Recent editions of both publications have some really interesting information that I would like to share here.  Because I don’t want to infringe copyrights, I will summarize the information presented instead of “copy and paste.”  Those who are interested can look up the originals!

Prescriber’s Letter, January 2013

Beta Blockers for Hypertension?  Not for most patients!

Beta-blockers are no longer a preferred drug for uncomplicated hypertension.  Even though they do lower blood pressure, beta blockers are less effective in preventing long term bad outcomes like heart attacks and strokes than alternative medications like  diuretics, ACE inhibitors/angiotensin receptor blockers (ARBs) or calcium channel blockers. Atenolol appears to be the worst offender in this regard.  The one population in which beta-blockers should still be used are those patients who have had heart attacks or otherwise have known coronary artery disease.  So if your patient has had an MI, use metoprolol or carvedilol.  If not, use something else for hypertension.  Get rid of atenolol entirely.

The Medical Letter, Dec. 24, 2012

Can you use cephalosporins in patients with penicillin allergies?  Yes, in most patients.

I was taught in medical school that patients with a true penicillin allergy had a 10% risk of also being allergic to a cephalosporin.  It turns out that this is not true.  The true incidence of allergic reactions to cephalosporins in patients who relate a history of penicillin allergy is only 0.1%.

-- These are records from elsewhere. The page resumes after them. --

(** The literal markers the loader looks for. *)
Definition id_key : string := dq ++ "id" ++ dq ++ ":".
Definition name_key : string := dq ++ "name" ++ dq ++ ":".
Definition grades_key : string := dq ++ "grades" ++ dq ++ ":".

(** The locals of [load_students_from_file]. *)
Record Loader : Type := mkLoader {
  current_id : Z;
  current_name : string;
  in_student : bool
}.

Section Persistence.
Variable fmt_d : Z -> string.
Variable fmt_2f : float32 -> string.
Variable sscanf_d : string -> option Z.
Variable sscanf_f : string -> option float32.

(** [fprintf (fp, "      \"id\": %d,\n", s->id)] *)
Definition id_line (s : Student) : string :=
  "      " ++ dq ++ "id" ++ dq ++ ": " ++ fmt_d (id s) ++ "," ++ nl.

(** [fprintf (fp, "      \"name\": \"%s\",\n", s->name)] *)
Definition name_line (s : Student) : string :=
  "      " ++ dq ++ "name" ++ dq ++ ": " ++ dq ++ name s ++ dq ++ "," ++ nl.

(** The loop over the grades of a record. *)
Fixpoint grades_text (gs : list float32) : string :=
  match gs with
  | [] => EmptyString
  | g :: rest =>
      fmt_2f g ++ match rest with [] => EmptyString | _ => ", " end
      ++ grades_text rest
  end.

Definition grades_line (s : Student) : string :=
  "      " ++ dq ++ "grades" ++ dq ++ ": [" ++ grades_text (grades s)
  ++ "]," ++ nl.

(** [fprintf (fp, "      \"average\": %.2f\n", s->average)] *)
Definition average_line (s : Student) : string :=
  "      " ++ dq ++ "average" ++ dq ++ ": " ++ fmt_2f (average s) ++ nl.

(** The loop over the records: each is followed by a comma, but the last. *)
Fixpoint students_text (students : list Student) : string :=
  match students with
  | [] => EmptyString
  | s :: rest =>
      "    {" ++ nl ++ id_line s ++ name_line s ++ grades_line s
      ++ average_line s ++ "    }"
      ++ match rest with [] => EmptyString | _ => "," end ++ nl
      ++ students_text rest
  end.

(** What [save_students_to_file] writes. *)
Definition file_text (students : list Student) : string :=
  "{" ++ nl ++ "  " ++ dq ++ "students" ++ dq ++ ": [" ++ nl
  ++ students_text students ++ "  ]" ++ nl ++ "}" ++ nl.

(** [save_students_to_file]: [file] is the data file before the call
    ([None] when there is none) and [writable] tells whether [fopen] for
    writing succeeds; the result is the value returned and the file after. *)
Definition save_students_to_file (writable : bool) (students : list Student)
    (file : option string) : bool * option string :=
  if writable then (true, Some (file_text students)) else (false, file).

(** [sscanf (p, "\"id\": %d", &current_id)]: the literal part has to match
    for the conversion to take place. *)
Definition sscanf_id (p : string) : option Z :=
  if String.prefix id_key p
  then sscanf_d (advance (String.length id_key) p)
  else None.

(** The grades loop,
    [while (token && token < end) { ...; token = strtok (NULL, ","); }],
    on the tokens still to come; [stop] is the offset of [end]. *)
Fixpoint grades_loop (target : Z) (stop : nat) (tokens : list (nat * string))
    (students : list Student) : list Student :=
  match tokens with
  | [] => students
  | (off, token) :: rest =>
      if (off <? stop)%nat then
        grades_loop target stop rest
          match sscanf_f token with
          | Some grade => snd (add_grade_to_student target grade students)
          | None => students
          end
      else students
  end.

(** The body of the [while (fgets (...))] loop, on one line. *)
Definition load_line (st : Loader * list Student) (line : string)
    : Loader * list Student :=
  let '(ld, students) := st in
  let p := skip_blanks line in
  if strstr p id_key then
    (mkLoader (default (current_id ld) (sscanf_id p)) (current_name ld) true,
     students)
  else if strstr p name_key then
    match strchr p dquote with
    | None => st
    | Some q1 =>
        match strchr (advance (q1 + 1) p) dquote with
        | None => st
        | Some q2 =>
            let start := advance (q1 + 1 + q2 + 1) p in
            match strchr start dquote with
            | None => st
            | Some len =>
                let len :=
                  if (NAME_LEN <=? len)%nat then (NAME_LEN - 1)%nat else len in
                (mkLoader (current_id ld) (String.substring 0 len start)
                   (in_student ld), students)
            end
        end
    end
  else if strstr p grades_key then
    let students :=
      if (0 <=? current_id ld) && (0 <? String.length (current_name ld))%nat
      then snd (add_student (current_id ld) (Some (current_name ld)) students)
      else students in
    match strchr p "["%char, strchr p "]"%char with
    | Some start, Some stop =>
        if 0 <=? current_id ld then
          (ld,
           grades_loop (current_id ld) stop
             (strtok (String.length p) ","%char (advance (start + 1) p)
                (start + 1))
             students)
        else (ld, students)
    | _, _ => (ld, students)
    end
  else if strstr p "}" && in_student ld then
    (mkLoader (-1) EmptyString false, students)
  else st.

There are two reasons for this.  First of all, if you skin test all people who say that they are allergic to penicillin, only a small minority will be found to be truly allergic (I have heard less than 10%).  Second, even those patients who are proven to be allergic to penicillin by skin testing have only a 2% chance  (not 10%) of also being allergic to cephalosporins.

Chemically, penicillins and cephalosporins do share a common beta-lactam ring, but it is the side chains of the molecules, not the central ring, that cause allergic reactions.

So if a patient has almost died from a penicillin allergic reaction, i.e, Stevens Johnson Syndrome or toxic epidermal necrolysis or the like, I would not risk the 2% chance of repeating the event.  But if the patient gives a history of a vague rash thought to be due to penicillin, the risk of using a cephalosporin is very, very low.

Do you still use beta blockers for uncomplicated hypertension?  Why or why not?  Please comment.

Do you give cephalosporins to patients with a stated penicillin allergy?  We would like to hear your comments!

I have only listed two of my many favorite resources for Continuing Medical Education.  What are yours?  Please comment.